(* ===== verification/ThreadJoin.v ===== *)
(** Joining, recycling and the stack of an exited thread (thread.c). *)
From Stdlib Require Import ZArith Lia.
From stdpp Require Import base gmap list sets strings.
From S2P Require Import Prelude Pages Heap Pte Memory MemFacts Thread ThreadLists.

Open Scope Z_scope.

Lemma thrtab_get_eq i s :
  0 ≤ i < NTHR → thrtab_get i s = Done (default None (thrtab s !! Z.to_nat i)).
Proof.
  intros Hi. unfold thrtab_get. destruct (Z.leb_spec 0 i); [|lia]. by destruct (Z.ltb_spec i NTHR); [|lia].
Qed.

(** The effect of the re-parenting loop on the table of threads. *)
Lemma reparent_spec t p l : ∀ s,
  (∀ c, Some c ∈ l → is_Some (threads s !! c)) → p ≠ Some t →
  ∃ f, reparent l t p s = Done (with_threads f s) ∧
    ∀ x, f (threads s) !! x =
      (λ th, if bool_decide (Some x ∈ l ∧ parent th = Some t) then set_parent p th else th) <$> threads s !! x.
Proof.
  induction l as [|[c|] l IH]; intros s Hl Hp; cbn [reparent].
  - exists id. split; [by destruct s|]. intros x. cbn. destruct (threads s !! x); cbn; [|done].
    rewrite bool_decide_eq_false_2; [done|]. intros [?%elem_of_nil _]. done.
  - destruct (Hl c) as [cth Hcth]; [set_solver|]. rewrite (get_thr_eq _ _ _ Hcth). cbn [mbind outcome_bind].
    destruct (bool_decide_reflect (parent cth = Some t)) as [Hpar|Hpar].
    + rewrite (upd_thr_eq _ _ _ _ Hcth). cbn [mbind outcome_bind].
      destruct (IH (with_threads <[c := set_parent p cth]> s)) as (f & Hf & Hfx); [|done|].
      { intros x Hx. cbn. destruct (decide (x = c)) as [->|]; [by rewrite lookup_insert_eq|].
        rewrite lookup_insert_ne by done. apply Hl. set_solver. }
      exists (λ m, f (<[c := set_parent p cth]> m)). split; [exact Hf|]. intros x.
      specialize (Hfx x). cbn [threads with_threads] in Hfx. rewrite Hfx.
      destruct (decide (x = c)) as [->|Hne].
      * rewrite lookup_insert_eq, Hcth. cbn [fmap option_fmap option_map]. f_equal.
        rewrite (bool_decide_eq_true_2 (Some c ∈ Some c :: l ∧ _)) by (split; [set_solver|done]).
        rewrite bool_decide_eq_false_2; [done|]. by intros [_ ?].
      * rewrite lookup_insert_ne by done. destruct (threads s !! x) as [th|]; [|done]. cbn [fmap option_fmap option_map]. f_equal.
        erewrite bool_decide_ext; [done|]. set_solver.
    + cbn [mbind outcome_bind]. destruct (IH s) as (f & Hf & Hfx); [|done|].
      { intros x Hx. apply Hl. set_solver. }
      exists f. split; [done|]. intros x. rewrite Hfx. destruct (threads s !! x) as [th|] eqn:Hx; [|done].
      cbn [fmap option_fmap option_map]. f_equal. erewrite bool_decide_ext; [done|].
      rewrite elem_of_cons. split; [tauto|]. intros [[[= ->]|?] ?]; [|tauto]. congruence.
  - destruct (IH s) as (f & Hf & Hfx); [|done|]. { intros x Hx. apply Hl. set_solver. }
    exists f. split; [done|]. intros x. rewrite Hfx. destruct (threads s !! x) as [th|]; [|done].
    cbn [fmap option_fmap option_map]. f_equal. erewrite bool_decide_ext; [done|]. set_solver.
Qed.

(** The table: sixteen slots, each NULL or a live structure. *)
Definition thrtab_ok (s : sched) : Prop :=
  length (thrtab s) = 16%nat ∧ ∀ c, Some c ∈ thrtab s → is_Some (threads s !! c).

Lemma recycle_thread_spec i t th s :
  thrtab_ok s → 0 < i < NTHR → thrtab s !! Z.to_nat i = Some (Some t) →
  threads s !! t = Some th → tstate th = THREAD_EXITED → parent th ≠ Some t →
  ∃ s', recycle_thread i s = Done s' ∧ thrtab s' = <[Z.to_nat i := None]> (thrtab s) ∧
    CURTHR s' = CURTHR s ∧ tlists s' = tlists s ∧ kheap s' = kheap s ∧
    ∀ x, threads s' !! x =
      (λ xth, if bool_decide (Some x ∈ drop 1 (thrtab s) ∧ parent xth = Some t)
              then set_parent (parent th) xth else xth) <$> threads s !! x.
Proof.
  intros [Hlen Hlive] Hi Ht Hth Hst Hpar. unfold recycle_thread.
  rewrite thrtab_get_eq by lia. rewrite Ht. cbn [default mbind outcome_bind is_null negb id].
  destruct (Z.ltb_spec 0 i); [|lia]. destruct (Z.ltb_spec i NTHR); [|lia].
  cbn [andb kassert mbind outcome_bind deref]. rewrite (get_thr_eq _ _ _ Hth). cbn [mbind outcome_bind].
  rewrite Hst, bool_decide_eq_true_2 by done. cbn [kassert mbind outcome_bind].
  destruct (reparent_spec t (parent th) (drop 1 (thrtab s)) s) as (f & Hf & Hfx); [|done|].
  { intros c Hc. apply Hlive. rewrite <- (take_drop 1 (thrtab s)). set_solver. }
  rewrite Hf. cbn [mbind outcome_bind kfree]. eexists. split; [done|]. done.
Qed.

(** [thread_join] on a slot of the table: it returns -1, and changes nothing,
    for an empty slot and for a thread that is not the caller's child; it recycles
    an exited child (its slot becomes free, its children in the table become the
    caller's, no list changes) and returns its id; otherwise it waits on the
    caller's own child_exit condition.  An id outside the table is read before it
    is tested. *)
Theorem thread_join_spec i s :
  thrtab_ok s → (∀ t th, threads s !! t = Some th → parent th ≠ Some t) →
  (¬ (0 ≤ i < NTHR) → thread_join i s = Undefined) ∧
  (0 < i < NTHR →
   match default None (thrtab s !! Z.to_nat i) with
   | None => thread_join i s = Done (Returned (-1) s)
   | Some t => ∃ th, threads s !! t = Some th ∧
       (parent th ≠ Some (CURTHR s) → thread_join i s = Done (Returned (-1) s)) ∧
       (parent th = Some (CURTHR s) → tstate th = THREAD_EXITED →
          ∃ s', thread_join i s = Done (Returned i s') ∧
            thrtab s' = <[Z.to_nat i := None]> (thrtab s) ∧ tlists s' = tlists s ∧
            ∀ x xth, threads s !! x = Some xth → threads s' !! x =
              Some (if bool_decide (Some x ∈ drop 1 (thrtab s) ∧ parent xth = Some t)
                    then set_parent (Some (CURTHR s)) xth else xth)) ∧
       (parent th = Some (CURTHR s) → tstate th ≠ THREAD_EXITED →
          thread_join i s = '(saved, s') ← condition_wait (ChildExit (CURTHR s)) s; Done (Blocked saved s'))
   end).
Proof.
  intros Hok Hself. split.
  { intros Hi. unfold thread_join, thrtab_get. destruct (Z.leb_spec 0 i); [|done].
    destruct (Z.ltb_spec i NTHR); [lia|done]. }
  intros Hi. unfold thread_join. rewrite thrtab_get_eq by lia. cbn [mbind outcome_bind].
  destruct (Z.leb_spec i 0); [lia|]. destruct (Z.leb_spec NTHR i); [lia|]. cbn [orb].
  destruct (thrtab s !! Z.to_nat i) as [[t|]|] eqn:Ht; cbn [default id]; [|done|done].
  destruct (proj2 Hok t) as [th Hth]; [by eapply list_elem_of_lookup_2|].
  exists th. split; [done|]. rewrite (get_thr_eq _ _ _ Hth). cbn [mbind outcome_bind].
  unfold thread_join_loop. rewrite (get_thr_eq _ _ _ Hth). cbn [mbind outcome_bind].
  split_and!.
  - intros Hp. by rewrite bool_decide_eq_false_2.
  - intros Hp Hst. rewrite Hp, Hst, !bool_decide_eq_true_2 by done.
    destruct (recycle_thread_spec i t th s) as (s' & Hr & Htab & _ & Hl & _ & Hx); [done|done|done|done|done|by apply Hself|].
    rewrite Hr. exists s'. split_and!; [done|done|done|]. intros x xth Hxth. rewrite Hx, Hxth, Hp. done.
  - intros Hp Hst. rewrite Hp, bool_decide_eq_true_2, bool_decide_eq_false_2 by done. done.
Qed.

(** The stack page of an exited thread is not given back: [suspend_self] frees
    [stack_base - PAGE_SIZE], and [stack_base] is the anchor, sixteen bytes below
    the end of the page, so what is put on the free list is an address inside the
    page before it, and the free list is no longer a list of page frames. *)
Theorem exited_stack_misfreed saved prev page th s :
  threads s !! prev = Some th → tstate th = THREAD_EXITED →
  stack_base th = page + PAGE_SIZE - sizeof_anchor →
  ram_page page → RAM_START < page →
  ∃ s', suspend_self_resume saved prev s = Done s' ∧
    free_list (heap_pages (kheap s')) = page - 16 ∧ (page - 16) mod 4096 = 4080 ∧
    ∀ l, ¬ free_ok (heap_pages (kheap s')) l.
Proof.
  intros Hth Hst Hsb (Hp & H1 & H2) Hlt. rewrite RAM_START_eq in *. rewrite RAM_END_eq in *.
  assert (Hmod : (page - 16) mod 4096 = 4080).
  { rewrite Zminus_mod, Hp. done. }
  assert (Hw : ram_word (page - 16) = true).
  { unfold ram_word. rewrite RAM_START_eq, RAM_END_eq, !andb_true_iff, Z.leb_le, Z.ltb_lt, Z.eqb_eq.
    apply Z.div_exact in Hp; [|lia]. split; [lia|].
    replace (page - 16) with ((512 * (page / 4096) - 2) * 8) by lia. by apply Z.mod_mul. }
  unfold suspend_self_resume. rewrite (get_thr_eq _ _ _ Hth). cbn [mbind outcome_bind].
  rewrite Hst, bool_decide_eq_true_2 by done. rewrite Hsb. unfold sizeof_anchor.
  replace (page + PAGE_SIZE - 16 - PAGE_SIZE) with (page - 16) by lia.
  unfold memory_free_page. cbn zeta. unfold sd. rewrite Hw. cbn [mbind outcome_bind].
  match goal with |- context [upd_thr prev ?f ?s1] => rewrite (upd_thr_eq prev f s1 th Hth) end.
  cbn [mbind outcome_bind]. eexists. split; [done|]. cbn. split_and!; [done|done|].
  intros l (Hfl & _ & Hps). cbn in Hfl. destruct l as [|q l]; cbn in Hfl; [lia|].
  destruct Hfl as [Hq _]. apply Forall_cons in Hps as [(Hqp & _) _]. rewrite <- Hq, Hmod in Hqp. lia.
Qed.

(** ** Witnesses *)

Definition exited_child : thread :=
  Thread (Ctx [] 0 0) "child" 0x80205ff0 0xff0 THREAD_EXITED 1 None (Some 10) None None.
Definition join_sched : sched :=
  Sched (<[12 := exited_child]> (<[11 := idle_thread_init 10]> {[ 10 := main_thread_init ]})) ∅
    (Some 10 :: Some 12 :: replicate 13 None ++ [Some 11]) 10 true 10 11 ∅
    (Heap true 0x80200000 0x80201000 (Mem ∅ 0 0 0 true)).

Lemma thread_join_spec_witness :
  ∃ s', thread_join 1 join_sched = Done (Returned 1 s') ∧ thrtab s' !! 1%nat = Some None.
Proof.
  destruct (thread_join_spec 1 join_sched) as [_ H].
  - split; [done|]. intros c Hc. cbn in Hc. rewrite !elem_of_cons in Hc.
    destruct_or!; simplify_eq; try done. by apply elem_of_nil in Hc.
  - intros t th Ht. cbn in Ht. apply lookup_insert_Some in Ht as [[<- <-]|[_ Ht]]; [done|].
    apply lookup_insert_Some in Ht as [[<- <-]|[_ Ht]]; [done|].
    apply lookup_singleton_Some in Ht as [<- <-]. done.
  - specialize (H ltac:(unfold NTHR; lia)). cbn in H. destruct H as (th & [= <-] & _ & H & _).
    destruct (H eq_refl eq_refl) as (s' & Hj & Htab & _). exists s'. split; [exact Hj|]. by rewrite Htab.
Defined.

Lemma exited_stack_misfreed_witness :
  ∃ s', suspend_self_resume true 12 join_sched = Done s' ∧
    free_list (heap_pages (kheap s')) = 0x80205000 - 16.
Proof.
  destruct (exited_stack_misfreed true 12 0x80205000 exited_child join_sched) as (s' & ? & ? & _);
    [reflexivity|reflexivity|reflexivity|unfold ram_page; rewrite RAM_START_eq, RAM_END_eq; repeat split; lia
    |rewrite RAM_START_eq; lia|].
  eauto.
Defined.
- - - -
What needs to be done: Using the entries above, output exactly the lines between the line holding "caller's own child_exit" and the line holding "(parent th = Some (CURTHR s) → tstate th = THREAD_EXITED", end lines included, and nothing more.

Exercise response:
    caller's own child_exit condition.  An id outside the table is read before it
    is tested. *)
Theorem thread_join_spec i s :
  thrtab_ok s → (∀ t th, threads s !! t = Some th → parent th ≠ Some t) →
  (¬ (0 ≤ i < NTHR) → thread_join i s = Undefined) ∧
  (0 < i < NTHR →
   match default None (thrtab s !! Z.to_nat i) with
   | None => thread_join i s = Done (Returned (-1) s)
   | Some t => ∃ th, threads s !! t = Some th ∧
       (parent th ≠ Some (CURTHR s) → thread_join i s = Done (Returned (-1) s)) ∧
       (parent th = Some (CURTHR s) → tstate th = THREAD_EXITED →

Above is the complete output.